Coldest Temperature on Earth is Recorded
The lowest temperature ever recorded at the surface of the Earth was −89.2 °C (−129 °F; 184 K) at the Russian Vostok Station in Antarctica July 21, 1983.
Lower temperatures have been achieved in the laboratory, including a record low temperature of 100 pK, or 1.0 × 10-10 K in 1999.
Results from the first detailed analysis of Earth’s lowest ever recorded surface temperature can explain why it got so cold and how cold it could possibly get. During the Antarctic winter of 1983, July temperatures plunged to a record-breaking −89.2°C at the Russian Vostok station — more than 30°C lower than the average winter temperature. Until this study, scientists did not understand why or how the temperature on the vast East Antarctic plateau could get so low.

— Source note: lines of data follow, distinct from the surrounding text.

Definition tol_at (L : Z) (cls : Z) (node : string) : option (list bool) :=
  match level_data L with
  | Return (_, tol_data) => tol_data !! cls ≫= (λ d, d !! node)
  | Raise _ => None
  end.

(** [allowed(L, node, state)] for the primary process and for a tolerance
    class; [None] when the key or the index does not exist. *)
Definition allowed_primary (L : Z) (node : string) (i : nat) : option bool :=
  primary_at L node ≫= (λ v, v !! i).

Definition allowed_tol (L : Z) (cls : Z) (node : string) (i : nat) : option bool :=
  tol_at L cls node ≫= (λ v, v !! i).

End npdata.

(** ** What the two model modules share: numbers, arrays, graphs *)

Module Num.

(** A numeric literal of the source: a Python [int] or a [float]. *)
Inductive num : Type :=
  | Int (z : Z)
  | Float (f : float).

(** Conversion by [dtype=float]. *)
Definition to_float (x : num) : float :=
  match x with
  | Int z => float_of_Z z
  | Float f => f
  end.

(** [0 <= x], on an [int] exactly and on a [float] as IEEE 754 orders it. *)
Definition nonneg (x : num) : bool :=
  match x with
  | Int z => 0 <=? z
  | Float f => PrimFloat.leb 0 f
  end.

(** [np.array(rows, dtype=float)] on a list of rows, and on a flat list. *)
Definition np_array_float (l : list num) : list float := map to_float l.
Definition np_matrix_float (rows : list (list num)) : list (list float) :=
  map np_array_float rows.

(** [v.sum()], accumulated from the left. *)
Definition np_sum (v : list float) : float :=
  foldl PrimFloat.add 0%float v.

(** Modelled from the spec: [normalized] is imported from [npmctree.util],
    which is not part of these sources; the specification describes its
    result as the argument "normalized to sum to 1", that is every entry
    divided by the sum of the entries. *)
Definition normalized (v : list float) : list float :=
  let total := np_sum v in
  map (λ x, PrimFloat.div x total) v.

End Num.

Module Graph.

(** A [networkx.DiGraph] as far as the models use it: a set of nodes and a
    set of directed edges (parent, child). *)
Record DiGraph : Type := mkDiGraph {
  nodes : gset string;
  edges : gset (string * string)
}.

Definition empty : DiGraph := mkDiGraph ∅ ∅.

(** [G.add_edge(u, v)] adds both end points to the nodes. *)
Definition add_edge (G : DiGraph) (e : string * string) : DiGraph :=
  mkDiGraph (nodes G ∪ {[e.1; e.2]}) (edges G ∪ {[e]}).

Definition add_edges_from (G : DiGraph) (l : list (string * string)) : DiGraph :=
  foldl add_edge G l.

(** [G.in_degree(n)]: the number of edges that end in [n]. *)
Definition in_degree (G : DiGraph) (n : string) : nat :=
  size (filter (λ e, e.2 = n) (edges G)).

(** A directed walk of at least one edge. *)
Inductive walk (G : DiGraph) : string → string → Prop :=
  | walk_edge u v : (u, v) ∈ edges G → walk G u v
  | walk_step u v w : (u, v) ∈ edges G → walk G v w → walk G u w.

End Graph.

Import Num Graph.

(** ** npmodel.py (model A) *)

Module npmodel.

Definition get_rate_on : float := 1.0%float.

Definition get_rate_off : float := 1.0%float.

Definition get_primary_distn : list float :=
  let nprimary := 6%nat in
  normalized (replicate nprimary 1%float).

Definition get_blink_distn : list float :=
  normalized (np_array_float [Float get_rate_off; Float get_rate_on]).

Definition get_Q_primary : list (list float) :=
  np_matrix_float [
    [Int 0; Int 1; Int 1; Int 0; Int 0; Int 0];
    [Int 1; Int 0; Int 0; Int 1; Int 0; Int 0];
    [Int 1; Int 0; Int 0; Int 1; Int 1; Int 0];
    [Int 0; Int 1; Int 1; Int 0; Int 0; Int 1];
    [Int 0; Int 0; Int 1; Int 0; Int 0; Int 1];
    [Int 0; Int 0; Int 0; Int 1; Int 1; Int 0] ].

Definition get_primary_to_tol : list Z := [0; 0; 1; 1; 2; 2].

Definition get_T_and_root : DiGraph * string :=
  let T := Graph.empty in
  let T := add_edges_from T [
    ("N1", "N0");
    ("N1", "N2");
    ("N1", "N5");
    ("N2", "N3");
    ("N2", "N4") ] in
  (T, "N1").

Definition get_edge_to_blen : gmap (string * string) num :=
  dict [
    (("N1", "N0"), Float 0.5);
    (("N1", "N2"), Float 0.5);
    (("N1", "N5"), Float 0.5);
    (("N2", "N3"), Float 0.5);
    (("N2", "N4"), Float 0.5) ].

End npmodel.

(** ** npmodelb.py (model B) *)

Module npmodelb.

Definition get_rate_on : float := 2.0%float.

Definition get_rate_off : float := 0.5%float.

Definition get_primary_distn : list float :=
  let weights := np_array_float [Int 1; Int 4; Int 1; Int 1; Int 1; Int 1] in
  normalized weights.

Definition get_blink_distn : list float :=
  normalized (np_array_float [Float get_rate_off; Float get_rate_on]).

Definition get_Q_primary : list (list float) :=
  let f := Float 2.0 in
  let s := Float 0.5 in
  np_matrix_float [
    [Int 0; f;     Int 1; Int 0; Int 0; Int 0];
    [s;     Int 0; Int 0; Int 1; Int 0; Int 0];
    [s;     Int 0; Int 0; Int 1; Int 1; Int 0];
    [Int 0; f;     Int 1; Int 0; Int 0; Int 1];
    [Int 0; Int 0; Int 1; Int 0; Int 0; Int 0];
    [Int 0; Int 0; Int 0; Int 1; Int 0; Int 0] ].

Definition get_primary_to_tol : list Z := [0; 0; 1; 1; 2; 2].

Definition get_T_and_root : DiGraph * string :=
  let T := Graph.empty in
  let T := add_edges_from T [
    ("N1", "N0");
    ("N1", "N2");
    ("N1", "N5");
    ("N2", "N3");
    ("N2", "N4") ] in
  (T, "N1").

Definition get_edge_to_blen : gmap (string * string) num :=
  let blen := 0.5%float in
  dict [
    (("N1", "N0"), Int 0);
    (("N1", "N2"), Int 0);
    (("N1", "N5"), Float blen);
    (("N2", "N3"), Float (2.0 * blen));
    (("N2", "N4"), Float (0.5 * blen)) ].

End npmodelb.

(** ** The two variants side by side *)

Module Models.

Inductive variant : Type := ModelA | ModelB.

Definition rate_on (m : variant) : float :=
  match m with ModelA => npmodel.get_rate_on | ModelB => npmodelb.get_rate_on end.

Definition rate_off (m : variant) : float :=
  match m with ModelA => npmodel.get_rate_off | ModelB => npmodelb.get_rate_off end.

Definition blink_distn (m : variant) : list float :=
  match m with ModelA => npmodel.get_blink_distn | ModelB => npmodelb.get_blink_distn end.

Definition Q_primary (m : variant) : list (list float) :=
  match m with ModelA => npmodel.get_Q_primary | ModelB => npmodelb.get_Q_primary end.

Definition T_and_root (m : variant) : DiGraph * string :=
  match m with ModelA => npmodel.get_T_and_root | ModelB => npmodelb.get_T_and_root end.

Definition edge_to_blen (m : variant) : gmap (string * string) num :=
  match m with ModelA => npmodel.get_edge_to_blen | ModelB => npmodelb.get_edge_to_blen end.

(** [Q[i][j]], [None] out of range. *)
Definition entry (Q : list (list float)) (i j : nat) : option float :=
  Q !! i ≫= (λ row, row !! j).

End Models.

Import Models.

(** A vector [v'] narrows [v] when it has the same length and allows
    nothing that [v] excludes: the cross-level consistency check. *)
Fixpoint narrows (v v' : list bool) : bool :=
  match v, v' with
  | [], [] => true
  | a :: v, a' :: v' => implb a' a && narrows v v'
  | _, _ => false
  end.

(** The distance of a node from the root [N1]. *)
Definition depth (n : string) : nat :=
  if decide (n = "N1") then 0
  else if decide (n ∈ ["N0"; "N2"; "N5"]) then 1
  else 2.

(** ** The evidence against the model *)

Module Evidence.

Definition primary_to_tol (m : variant) : list Z :=
  match m with
  | ModelA => npmodel.get_primary_to_tol
  | ModelB => npmodelb.get_primary_to_tol
  end.

Definition primary_distn (m : variant) : list float :=
  match m with
  | ModelA => npmodel.get_primary_distn
  | ModelB => npmodelb.get_primary_distn
  end.

(** The two components of the pair a level's branch returns. *)
Definition primary_of (L : Z) : option npdata.primary_map :=
  match npdata.level_data L with
  | Return (primary_data, _) => Some primary_data
  | Raise _ => None
  end.

Definition tol_of (L : Z) : option npdata.tol_map :=
  match npdata.level_data L with
  | Return (_, tol_data) => Some tol_data
  | Raise _ => None
  end.

(** [G.out_degree(n)]: the number of edges that start in [n]. *)
Definition out_degree (G : DiGraph) (n : string) : nat :=
  size (filter (λ e, e.1 = n) (edges G)).

(** The leaf nodes and the internal nodes of the tree graph, as the
    comments of [npdata.py] call them. *)
Definition is_leaf (G : DiGraph) (n : string) : Prop :=
  n ∈ nodes G ∧ out_degree G n = 0%nat.

Definition is_internal (G : DiGraph) (n : string) : Prop :=
  n ∈ nodes G ∧ out_degree G n ≠ 0%nat.

(** Primary state [s] is allowed at [node] and the tolerance class it
    belongs to may be on (state 1) there. *)
Definition tolerated_state (m : variant) (L : Z) (node : string) (s : nat) : bool :=
  match npdata.allowed_primary L node s, primary_to_tol m !! s with
  | Some true, Some c =>
      match npdata.allowed_tol L c node 1 with
      | Some true => true
      | _ => false
      end
  | _, _ => false
  end.

(** [0 < x] on a float. *)
Definition positive (x : float) : bool := PrimFloat.ltb 0 x.

End Evidence.

Import Evidence.

(** * Properties *)

(** ** Helper lemmas *)

Lemma node_cases (node : string) :
  node ∈ npdata.node_names →
  node = "N0" ∨ node = "N1" ∨ node = "N2" ∨ node = "N3" ∨ node = "N4" ∨ node = "N5".
Proof.
  unfold npdata.node_names. rewrite !elem_of_cons, elem_of_nil. tauto.
Qed.

Lemma class_cases (cls : Z) :
  cls ∈ npdata.tol_classes → cls = 0 ∨ cls = 1 ∨ cls = 2.
Proof.
  unfold npdata.tol_classes. rewrite !elem_of_cons, elem_of_nil. tauto.
Qed.

Lemma narrows_sound (v v' : list bool) :
  narrows v v' = true →
  ∀ i : nat, v !! i = Some false → v' !! i = Some false.
Proof.
  revert v'. induction v as [|a v IH]; intros [|a' v'] Hn i Hi; simpl in *;
    try discriminate.
  apply andb_true_iff in Hn as [Hab Hrest].
  destruct i as [|i]; simpl in *.
  - injection Hi as ->. destruct a'; [discriminate | reflexivity].
  - eapply IH; eassumption.
Qed.

Lemma narrows_length (v v' : list bool) :
  narrows v v' = true → length v = length v'.
Proof.
  revert v'. induction v as [|a v IH]; intros [|a' v'] Hn; simpl in *;
    try discriminate; [reflexivity |].
  apply andb_true_iff in Hn as [_ Hrest]. f_equal. auto.
Qed.

Lemma existsb_lookup (v : list bool) :
  existsb id v = true → ∃ i : nat, v !! i = Some true.
Proof.
  induction v as [|a v IH]; simpl; [discriminate |].
  destruct a; simpl.
  - intros _. exists 0%nat. reflexivity.
  - intros Hv. destruct (IH Hv) as [i Hi]. exists (S i). exact Hi.
Qed.

(** Case analysis on a node name or a tolerance class of the data. *)
Ltac each_node H :=
  apply node_cases in H;
  destruct H as [-> | [-> | [-> | [-> | [-> | ->]]]]].

Ltac each_class H :=
  apply class_cases in H;
  destruct H as [-> | [-> | ->]].

(** Closes a conjunction of closed equations by evaluation, from left to
    right, so that an existential variable is known before it is used. *)
Ltac by_evaluation :=
  lazymatch goal with
  | |- _ ∧ _ => split; [by_evaluation | by_evaluation]
  | |- _ => vm_compute; reflexivity
  end.

(** Runs the [if]/[elif] chain on a literal level and stops at the
    dictionary displays of the selected branch. *)
Ltac reduce_level :=
  cbv beta iota zeta delta
    [npdata.level_data npdata.get_data_branches eq_int Z.eqb Pos.eqb].

(** Decides a closed equation between sets or maps by evaluating the
    decision procedure, without building their normal forms. *)
Ltac by_decision :=
  apply (bool_decide_unpack _); vm_compute; exact I.

(** ** npdata: the four data sets *)

Section Data.

Import npdata.

(** Each of the four levels has a data set, keyed by exactly the six
    nodes and the three tolerance classes. *)
Lemma level_data_defined (L : Z) :
  0 ≤ L ≤ 3 →
  ∃ primary_data tol_data,
    level_data L = Return (primary_data, tol_data) ∧
    dom primary_data = list_to_set node_names ∧
    dom tol_data = list_to_set tol_classes ∧
    ∀ cls, cls ∈ tol_classes →
      ∃ d, tol_data !! cls = Some d ∧ dom d = list_to_set node_names.
Proof.
  intros HL.
  assert (L = 0 ∨ L = 1 ∨ L = 2 ∨ L = 3) as [-> | [-> | [-> | ->]]] by lia;
    (eexists; eexists; split; [reduce_level; reflexivity |];
     split; [by_decision |];
     split; [by_decision |];
     intros cls Hcls; each_class Hcls;
     (eexists; split; [reflexivity | by_decision])).
Qed.

(** Primary vectors have six entries and tolerance vectors two. *)
Lemma data_shape (L : Z) (node : string) :
  0 ≤ L ≤ 3 → node ∈ node_names →
  (∃ v, primary_at L node = Some v ∧ length v = 6%nat) ∧
  (∀ cls, cls ∈ tol_classes → ∃ v, tol_at L cls node = Some v ∧ length v = 2%nat).
Proof.
  intros HL Hnode.
  assert (L = 0 ∨ L = 1 ∨ L = 2 ∨ L = 3) as [-> | [-> | [-> | ->]]] by lia;
    each_node Hnode;
    (split;
     [ eexists; by_evaluation
     | intros cls Hcls; each_class Hcls; eexists; by_evaluation ]).
Qed.

(** With [data_level] bound to 1 in the global namespace the level-1
    tables are returned whatever the argument is; these are the vectors of
    the level-1 and level-3 tables. *)
Lemma level_tables_scenario :
  allowed_primary 1 "N0" <$> seq 0 6
    = Some <$> [true; false; false; false; false; false] ∧
  tol_at 1 0 "N0" = Some [false; true] ∧
  tol_at 1 0 "N3" = Some [true; true] ∧
  tol_at 3 0 "N3" = Some [false; true].
Proof. by_evaluation. Qed.

Lemma get_data_follows_data_level (globals : gmap string pyval) (L : Z) (level : pyval) :
  get_data (<["data_level" := PyInt L]> globals) level = level_data L.
Proof. unfold get_data. rewrite lookup_insert_eq. reflexivity. Qed.

(** C1. As the docstring has it, [get_data(level)] should return the data
    of [level] for 0..3 and fail for any other level.  The code: in the
    module's own namespace every call, whatever the argument, raises
    [NameError] for the unbound name [data_level]. *)
Theorem get_data_raises_NameError (level : pyval) :
  get_data module_globals level = Raise (NameError "data_level").
Proof. vm_compute. reflexivity. Qed.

BAS and Russian scientists found that for a 10-day period the air flow that is normally fed from the Southern Ocean on to the high Antarctic plateau almost stopped. A flow of cold air circling Vostok was preventing the mixing of this warmer air from lower latitudes, isolating the station and causing near optimum cooling conditions. Added to this was the absence of cloud cover and diamond dust (tiny particles of ice suspended in the air) allowing more heat from the ice surface to be lost to space.
Vastok is by far the unequaled coldest inhabited place on Earth. At 1,300 km from the South Pole, it’s the most remote of all Antarctic research outposts. It was at Vostok Station on July 21, 1983 that researchers recorded the coldest known temperature on Earth: −89.2 °C (−128.6 °F).